Understanding on Basic Statistics in Clinical Trials

by | May 24, 2019 |

Statistics is a fundamental aspect of clinical trials. Statistical concepts are used at every stage of a clinical trial, i.e., in protocol development and design, conduct and data monitoring, data analyses, data management and reporting of results. Statistical analysis enables the researchers to make accurate interpretations from the collected data. Some of the key concepts of statistics that help in the demonstration of accurate results include:

  • randomization
  • blinding
  • hypothesis testing
  • missing data handling
  • p-values
  • multiplicity adjustment

Statistics for Randomization and Blinding Techniques

Randomization is the process of assigning the patients to treatment arms at random. The most common techniques in statistics used to randomize patients are simple random sampling, permuted block randomization, and stratified random sampling. In randomized trials, mostly blinding methods are implemented in which one (single-blinded) or more (double- or triple-blinded) parties are unaware of the treatment given to avoid the bias. Concealed allocation is also used in some studies to avoid the bias at the time of allocating the patients to a particular treatment arm.

Hypothesis in Statistics

A hypothesis is an assumption that states something about an assessment to guide scientific investigation and assumes highly probable things. Hypotheses in statistics are of two types: Null hypothesis and Alternative hypothesis. The Null hypothesis assumes that an observation result from a chance factor and Alternative hypothesis assumes observation results from a real factor. A hypothesis can result in two kinds of errors- Type I error (false positives) and Type II error (false negatives). In Type I error, a result indicates the presence of a condition (such as disease), but actually, it is not present whereas in Type II error the test results indicate that the condition is not present, but actually it does.

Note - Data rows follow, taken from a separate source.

(** The running process falls asleep. *)
Lemma sleep_ok init next t cur me c :
  table_ok init next t -> t !! cur = Some me -> alive me ->
  (forall k, c = ChProc k -> k = cur) ->
  (c = ChProc cur -> forall i p, t !! i = Some p -> p_parent p = Some cur -> p_state p <> ZOMBIE) ->
  table_ok init next (sleep_table cur c t).
Proof.
  intros [T1 T0 T2 T3 T4 T5 T6 T7 T8 T9 T10] Hme Hal Hc Hz. unfold sleep_table. set (f := fun p => _).
  assert (HA : forall i q, t !! i = Some q -> alive q -> exists q', alter f cur t !! i = Some q' /\ alive q').
  { intros i q Hq Ha. apply (alter_lookup_alive f cur t i q Hq Ha). intros _. by left. }
  assert (HF : forall i p', alter f cur t !! i = Some p' -> exists p, t !! i = Some p /\ p_pid p' = p_pid p /\
    p_parent p' = p_parent p /\ (p_state p' = UNUSED <-> p_state p = UNUSED) /\ (p_state p' = ZOMBIE -> p_state p = ZOMBIE) /\
    (p_state p' = SLEEPING -> i = cur /\ p_chan p' = Some c \/ p_state p = SLEEPING /\ p_chan p' = p_chan p)).
  { intros i p' [(-> & p & Hp & ->)|[Hn Hp]]%alter_lookup_inv; [|exists p'; split_and!; auto; done].
    exists p. rewrite Hme in Hp. injection Hp as <-. apply alive_live in Hal. cbn. split_and!; try done; [split; [done|tauto]|auto]. }
  constructor.
  - destruct T1 as (q & Hq & Ha & Hpq). destruct (HA _ _ Hq Ha) as (q' & Hq' & Ha'). exists q'. split_and!; try done.
    destruct (HF _ _ Hq') as (q0 & Hq0 & _ & E & _). rewrite E. congruence.
  - intros i p' (p & Hp & _ & -> & _)%HF. by eapply T0.
  - intros i p' (p & Hp & -> & _)%HF. by eapply T2.
  - intros i j p' q' (p & Hp & -> & _ & Up & _)%HF (q & Hq & -> & _ & Uq & _)%HF. rewrite Up, Uq. by apply T3.
  - intros i p' (p & Hp & _ & -> & U & _)%HF. rewrite U. by eapply T4.
  - intros i p' pa (p & Hp & _ & -> & _)%HF E. destruct (T5 _ _ _ Hp E) as (q & Hq & Ha). eauto.
  - intros i p' (p & Hp & _ & -> & U & _)%HF. rewrite U. by eapply T6.
  - intros i p' (p & Hp & _ & _ & _ & _ & S)%HF Hs. destruct (S Hs) as [[_ ->]|[Hs' ->]]; [done|exact (T7 i p Hp Hs')].
  - intros i p' pa q' (p & Hp & _ & -> & _ & Z1 & _)%HF Hz' E (q & Hq & _ & _ & _ & _ & S)%HF Hs.
    destruct (S Hs) as [[-> ->]|[Hs' ->]]; [|exact (T8 i p pa q Hp (Z1 Hz') E Hq Hs')].
    intros [= Ec]. by apply (Hz Ec i p Hp E), Z1.
  - intros i p' q' (p & Hp & -> & _ & U & _)%HF Up Hi (q & Hq & -> & _)%HF. rewrite U in Up. exact (T9 i p q Hp Up Hi Hq).
  - intros i p' pa q' (p & Hp & -> & -> & _)%HF E (q & Hq & -> & _)%HF. exact (T10 i p pa q Hp E Hq).
Qed.

(** A slot is filled, or freed, that no process has as its parent. *)
Lemma slot_ok init next next' t k p p' :
  table_ok init next t -> t !! k = Some p -> ~ alive p -> next <= next' -> p_pid p' < next' ->
  (p_state p' = UNUSED /\ p_parent p' = None \/
   p_state p' = RUNNABLE /\ next <= p_pid p' /\ exists pa q, p_parent p' = Some pa /\ t !! pa = Some q /\ alive q) ->
  table_ok init next' (<[k := p']> t).
Proof.
  intros [T1 T0 T2 T3 T4 T5 T6 T7 T8 T9 T10] Hk Hna Hnext Hpid Hp'.
  assert (Hl : (k < length t)%nat) by (by eapply lookup_lt_Some).
  assert (HA : forall i q, t !! i = Some q -> alive q -> <[k := p']> t !! i = Some q).
  { intros i q Hq Ha. rewrite list_lookup_insert_ne; [done|]. intros ->. congruence. }
  assert (HF : forall i x, <[k := p']> t !! i = Some x -> (i = k /\ x = p') \/ (i <> k /\ t !! i = Some x)).
  { intros i x Hx. destruct (decide (i = k)) as [->|Hn]; [left|right].
    - rewrite list_lookup_insert_eq in Hx by done. by injection Hx.
    - by rewrite list_lookup_insert_ne in Hx. }
  constructor.
  - destruct T1 as (q & Hq & Ha & Hpq). eauto.
  - intros i x [[-> ->]|[_ Hx]]%HF; [|by eapply T0].
    destruct Hp' as [[_ ->]|(_ & _ & pa & q & -> & Hq & Ha)]; [done|]. intros [= ->]. congruence.
  - intros i x [[-> ->]|[_ Hx]]%HF; [done|]. pose proof (T2 _ _ Hx). lia.
  - intros i j x y [[-> ->]|[Hi Hx]]%HF [[-> ->]|[Hj Hy]]%HF Ux Uy E; [done|..|by eapply T3].
    + exfalso. destruct Hp' as [[? _]|(_ & Hge & _)]; [done|]. pose proof (T2 _ _ Hy). lia.
    + exfalso. destruct Hp' as [[? _]|(_ & Hge & _)]; [done|]. pose proof (T2 _ _ Hx). lia.
  - intros i x [[-> ->]|[_ Hx]]%HF U; [|by eapply T4]. destruct Hp' as [[_ ?]|[? _]]; [done|congruence].
  - intros i x pa [[-> ->]|[_ Hx]]%HF E.
    + destruct Hp' as [[_ ?]|(_ & _ & pa' & q & E' & Hq & Ha)]; [congruence|]. rewrite E in E'. injection E' as <-. eauto.
    + destruct (T5 _ _ _ Hx E) as (q & Hq & Ha). eauto.
  - intros i x [[-> ->]|[_ Hx]]%HF U Hi; [|by eapply T6]. destruct Hp' as [[? _]|(_ & _ & pa' & q & E' & _)]; [done|congruence].
  - intros i x [[-> ->]|[_ Hx]]%HF S; [|exact (T7 _ _ Hx S)]. destruct Hp' as [[? _]|[? _]]; congruence.
  - intros i x pa q [[-> ->]|[_ Hx]]%HF Hz E [[-> ->]|[_ Hq]]%HF S; try (destruct Hp' as [[? _]|[? _]]; congruence).
    exact (T8 i x pa q Hx Hz E Hq S).
  - intros i x q [[-> ->]|[_ Hx]]%HF U Hi [[-> ->]|[_ Hq]]%HF; [done|..|exact (T9 i x q Hx U Hi Hq)].
    + destruct Hp' as [[? _]|(_ & ? & _)]; [done|]. pose proof (T2 _ _ Hq). lia.
    + destruct T1 as (q & Hq & Ha & _). congruence.
  - intros i x pa q [[-> ->]|[_ Hx]]%HF E [[-> ->]|[_ Hq]]%HF.
    + destruct Hp' as [[_ ?]|(_ & _ & pa' & q & E' & Hq & Ha)]; [congruence|]. rewrite E in E'. injection E' as <-. congruence.
    + destruct Hp' as [[_ ?]|(_ & ? & _)]; [congruence|]. pose proof (T2 _ _ Hq). lia.
    + destruct (T5 _ _ _ Hx E) as (q & Hq & Ha). congruence.
    + exact (T10 i x pa q Hx E Hq).
Qed.

(** ** Exit *)

Definition asleep_in (k : nat) (p : proc) : Prop := p_state p = SLEEPING /\ p_chan p = Some (ChProc k).

(** [t'] is [t] after the children of [cur] in the first [k] slots were handed to
    [init]. *)
Record handed (cur init k : nat) (t t' : list proc) : Prop := {
  hd_len : length t' = length t;
  hd_slot : forall i p', t' !! i = Some p' -> exists p, t !! i = Some p /\ p_pid p' = p_pid p /\ p_chan p' = p_chan p /\
    p_parent p' = (if decide ((i < k)%nat /\ p_parent p = Some cur) then Some init else p_parent p) /\
    (p_state p' = p_state p \/ asleep_in init p /\ p_state p' = RUNNABLE);
  hd_woken : forall i p, (i < k)%nat -> t !! i = Some p -> p_parent p = Some cur -> p_state p = ZOMBIE ->
    forall j q, t' !! j = Some q -> ~ asleep_in init q
}.

Lemma wakeup1_lookup c t i p' : wakeup1 c t !! i = Some p' -> exists p, t !! i = Some p /\
  p_pid p' = p_pid p /\ p_chan p' = p_chan p /\ p_parent p' = p_parent p /\
  (p_state p' = p_state p \/ p_state p = SLEEPING /\ p_chan p = Some c /\ p_state p' = RUNNABLE) /\
  ~ (p_state p' = SLEEPING /\ p_chan p' = Some c).
Proof.
  unfold wakeup1. rewrite list_lookup_fmap. intros (p & Hp & ->)%fmap_Some. exists p. split; [done|].
  case_decide as E; cbn; split_and!; try done; auto; try tauto. by intros [? _].
Qed.
(* ===== verification/Dirs.v ===== *)
(** * Dirs: what directories contain

    The operations on directories (fs.c, sysfile.c) against the list of entries
    in the contents of the directory and, where they write, of its replicas. *)

From S2P Require Import Prelude Layout CString Log Block FsBlock FsInode FsDir FsFile FsWrite FsLock FsReplica FsDemo SysFile.
Open Scope Z_scope.
Open Scope xv6_scope.

(** The entries in the contents of a directory. *)
Definition entry_at (C : list Z) (k : Z) : dirent :=
  dec_dirent (sub_bytes (Z.to_nat (k * dirent_size)) (Z.to_nat dirent_size) C).
Definition entries (C : list Z) : list dirent :=
  entry_at C <$> seqZ 0 (Z.of_nat (length C) / dirent_size).

(** An entry in use under [name]; names agree up to their first NUL or [DIRSIZ]
    bytes. *)
Definition named (name : list Z) (e : dirent) : Prop :=
  de_inum e <> 0 /\ field (Z.to_nat DIRSIZ) name = field (Z.to_nat DIRSIZ) (de_name e).
#[global] Instance named_dec name e : Decision (named name e).
Proof. apply _. Defined.

Lemma entry_name_length C k : 0 <= k -> (k + 1) * dirent_size <= Z.of_nat (length C) ->
  length (de_name (entry_at C k)) = Z.to_nat DIRSIZ.
Proof.
  intros Hk Hl. unfold entry_at, dec_dirent, sub_bytes. cbn [de_name]. change (Z.to_nat DIRSIZ) with 14%nat.
  change dirent_size with 16 in *. rewrite length_take, length_drop, length_take, length_drop. lia.
Qed.

Lemma sub_bytes_app_l o n (l k : list Z) : (o + n <= length l)%nat -> sub_bytes o n (l ++ k) = sub_bytes o n l.
Proof. intros H. unfold sub_bytes. rewrite drop_app_le by lia. apply take_app_le. rewrite length_drop. lia. Qed.

Lemma enc_dirent_length e : wf_dirent e -> length (enc_dirent e) = 16%nat.
Proof. intros (_ & Hl & _). unfold enc_dirent. rewrite length_app, length_le_bytes, Hl. done. Qed.

Lemma entries_app C e : wf_dirent e -> Z.of_nat (length C) mod dirent_size = 0 ->
  entries (C ++ enc_dirent e) = entries C ++ [e].
Proof.
  intros We Hm. unfold entries. rewrite length_app, enc_dirent_length by done. rewrite Nat2Z.inj_add.
  change dirent_size with 16 in *. change (Z.of_nat 16) with (1 * 16). rewrite Z.div_add by lia.
  rewrite seqZ_app by (try apply Z.div_pos; lia). rewrite fmap_app. cbn [seqZ]. f_equal.
  - apply list_fmap_ext. intros i k [-> Hk]%lookup_seqZ. unfold entry_at. f_equal. change dirent_size with 16.
    apply sub_bytes_app_l. Z.div_mod_to_equations. lia.
  - change (seqZ (0 + Z.of_nat (length C) / 16) 1) with [0 + Z.of_nat (length C) / 16]. cbn [fmap list_fmap]. f_equal.
    unfold entry_at, sub_bytes. change dirent_size with 16.
    rewrite drop_app_length' by (Z.div_mod_to_equations; lia).
    rewrite take_ge by (by rewrite enc_dirent_length by done). by apply dec_enc_dirent.
Qed.

Lemma entries_insert C k e : wf_dirent e -> (k + 1) * 16 <= Z.of_nat (length C) -> 0 <= k ->
  entries (splice (Z.to_nat (k * dirent_size)) (enc_dirent e) C) = <[Z.to_nat k := e]> (entries C).
Proof.
  intros We Hk H0. pose proof (enc_dirent_length e We) as Hl. change dirent_size with 16 in *.
  unfold entries. rewrite length_splice by (rewrite Hl; lia). change dirent_size with 16.
  apply list_eq. intros i. destruct (decide (i = Z.to_nat k)) as [->|Hi].
  - rewrite list_lookup_insert_eq; [|rewrite length_fmap, length_seqZ; Z.div_mod_to_equations; lia].
    rewrite list_lookup_fmap, lookup_seqZ_lt by (Z.div_mod_to_equations; lia). cbn [fmap option_fmap option_map].
    f_equal. unfold entry_at. rewrite <- (dec_enc_dirent e We) at 2. f_equal. change dirent_size with 16.
    replace (0 + Z.of_nat (Z.to_nat k)) with k by lia. apply sub_splice_same; rewrite Hl; [lia|done].
  - rewrite list_lookup_insert_ne by done. rewrite !list_lookup_fmap.
    destruct (seqZ 0 (Z.of_nat (length C) / 16) !! i) as [z|] eqn:Hz; [|done].
    apply lookup_seqZ in Hz as [-> Hz]. cbn [fmap option_fmap option_map]. f_equal. unfold entry_at. f_equal.
    change dirent_size with 16. apply sub_splice_other; rewrite Hl; [lia|]. destruct (decide (Z.of_nat i < k)); lia.
Qed.
(* ===== verification/Syscall.v ===== *)
(** * Syscall: system calls (syscall.c, sysproc.c, sysfile.c, exec.c)

    The arguments of system calls, fetched from the memory of the process through
    its page table, the calls themselves over processes, open files and the file
    system, and their dispatch.  A call returns [Some] result; it returns [None]
    when the process does not go on: after [exit], or asleep in [wait].  A call
    that sleeps in a pipe or a lock stops with [Sleep]. *)

From S2P Require Import Prelude Layout Block FsBlock FsInode FsDir Kalloc Vm Pipe File Proc CString SysFile.
Open Scope Z_scope.
Open Scope xv6_scope.

Definition O_RDONLY : Z := 0.
Definition O_WRONLY : Z := 1.
Definition O_RDWR : Z := 2.
Definition O_CREATE : Z := 512.
Definition MAXARG : Z := 32.

(** ** User memory *)

(** The kernel address of the byte at [va]. *)
Definition uaddr (m : memory) (pgdir va : Z) : option Z :=
  '(pa, _) ← translate m pgdir va; Some (p2v pa + va mod PGSIZE).

(** The bytes from [va] on, up to [n] of them or the first that is not mapped. *)
Fixpoint user_bytes (m : memory) (pgdir va : Z) (n : nat) : list Z :=
  match n with
  | O => []
  | S n => match uaddr m pgdir va with
           | Some a => m a :: user_bytes m pgdir (va + 1) n
           | None => []
           end
  end.

(** Storing bytes from [va] on, through the page table. *)
Fixpoint user_store (pgdir va : Z) (bs : list Z) : M kst unit :=
  match bs with
  | [] => ret tt
  | b :: bs =>
      let! m := gets kmem in
      let! a := of_option (Undefined "page fault") (uaddr m pgdir va) in
      modify (fun s => set_kmem (store_bytes (kmem s) a [b]) s) ;;;
      user_store pgdir (va + 1) bs
  end.

(** The loop of [fetchstr]: [None] faults, [Some None] finds no NUL. *)
Fixpoint fetchstr_loop (m : memory) (pgdir va : Z) (n : nat) : option (option (list Z)) :=
  match n with
  | O => Some None
  | S n =>
      a ← uaddr m pgdir va;
      if m a =? 0 then Some (Some [0]) else
      match fetchstr_loop m pgdir (va + 1) n with
      | Some (Some bs) => Some (Some (m a :: bs))
      | r => r
      end
  end.

(** The first free descriptor from [fd] on. *)
Fixpoint fdalloc_scan (fd : nat) (ofile : list (option nat)) : option nat :=
  match ofile with
  | [] => None
  | None :: _ => Some fd
  | Some _ :: ofile => fdalloc_scan (S fd) ofile
  end.

(** The fields of [struct stat], at their offsets. *)
Definition stat_fields (st : stat) : list (Z * list Z) :=
  [(0, le_bytes 2 (st_type st)); (4, le_bytes 4 (st_dev st)); (8, le_bytes 4 (st_ino st)); (12, le_bytes 2 (st_nlink st));
   (16, le_bytes 4 (st_size st)); (20, le_bytes 2 (st_child1 st)); (22, le_bytes 2 (st_child2 st));
   (24, le_bytes 4 (st_checksum st))].

Definition ret_Z {S} (r : Z) : M S (option Z) := ret (Some r).

(** [struct elfhdr] and [struct proghdr]: their fields with their sizes, read
    from the bytes of the file. *)
Definition elfhdr : list (string * Z) :=
  [("magic", 4); ("elf", 12); ("type", 2); ("machine", 2); ("version", 4); ("entry", 4); ("phoff", 4); ("shoff", 4);
   ("flags", 4); ("ehsize", 2); ("phentsize", 2); ("phnum", 2); ("shentsize", 2); ("shnum", 2); ("shstrndx", 2)]%string.
Definition proghdr : list (string * Z) :=
  [("type", 4); ("off", 4); ("vaddr", 4); ("paddr", 4); ("filesz", 4); ("memsz", 4); ("flags", 4); ("align", 4)]%string.
Definition elfhdr_size : Z := offset_of EmptyString elfhdr.
Definition proghdr_size : Z := offset_of EmptyString proghdr.
Definition elf_field (f : string) (n : nat) (bs : list Z) : Z := le_val (sub_bytes (Z.to_nat (offset_of f elfhdr)) n bs).
Definition ph_field (f : string) (bs : list Z) : Z := le_val (sub_bytes (Z.to_nat (offset_of f proghdr)) 4 bs).
Definition ELF_MAGIC : Z := 1179403647.
Definition ELF_PROG_LOAD : Z := 1.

p-Value and Statistics Solution for Missing Data Handling

A probability value (p-value) in statistics indicates the significance of the difference between groups. The between-group difference is considered significant when the p-value is less than or equal to 0.05. But the power of significant decreases when there are some missing data. Missing data is one of the greatest dangers to the integrity of a clinical trial as it creates challenges in the interpretation of results. Before handling the missing data, it is necessary to understand what type of data are missing and then find out the methods to impute missing data. Most common methods to impute missing data are mean/median/mode imputation and last observation carried forward (LOCF). In mean/median/mode imputation, missing values in a column are substituted with the mean/median/mode of the values available in that column. In the LOCF method, missing value in a row is substitute with the value in the preceding row.

Statistics Approach for Adjusting Multiplicity

Uncertainties in the conclusions of trials may also be caused by multiplicity, i.e., testing multiple hypotheses or testing a hypothesis at multiple time points or in multiple ways. To conduct multiple hypotheses, a chance of making false positive conclusions increases. There are a number of approaches in statistics to adjust multiplicity and one can choose the best-suited method per type of study design. In a clinical study with a single analysis, a p-value below 0.05 is considered significant, and the rate of false positive error is set at 5%. But in the case of multiple hypotheses, the chance of making false positive conclusion becomes more than 5%. These errors can be controlled by determining the significance level, e.g., if a researcher wants to conduct four hypothesis analyses, then the study-wise error rate needs to be controlled at 5% by performing an individual test at 0.0125 rather than 0.05.

Errors can take occur at any stage in a clinical trial, but the use of ideal methods of statistics can help to minimize these errors. A statistician must have an understanding of all the basic concepts of statistics apart from the formulas. The deep knowledge of statistical methods will help to guarantee the correct interpretation from clinical trials.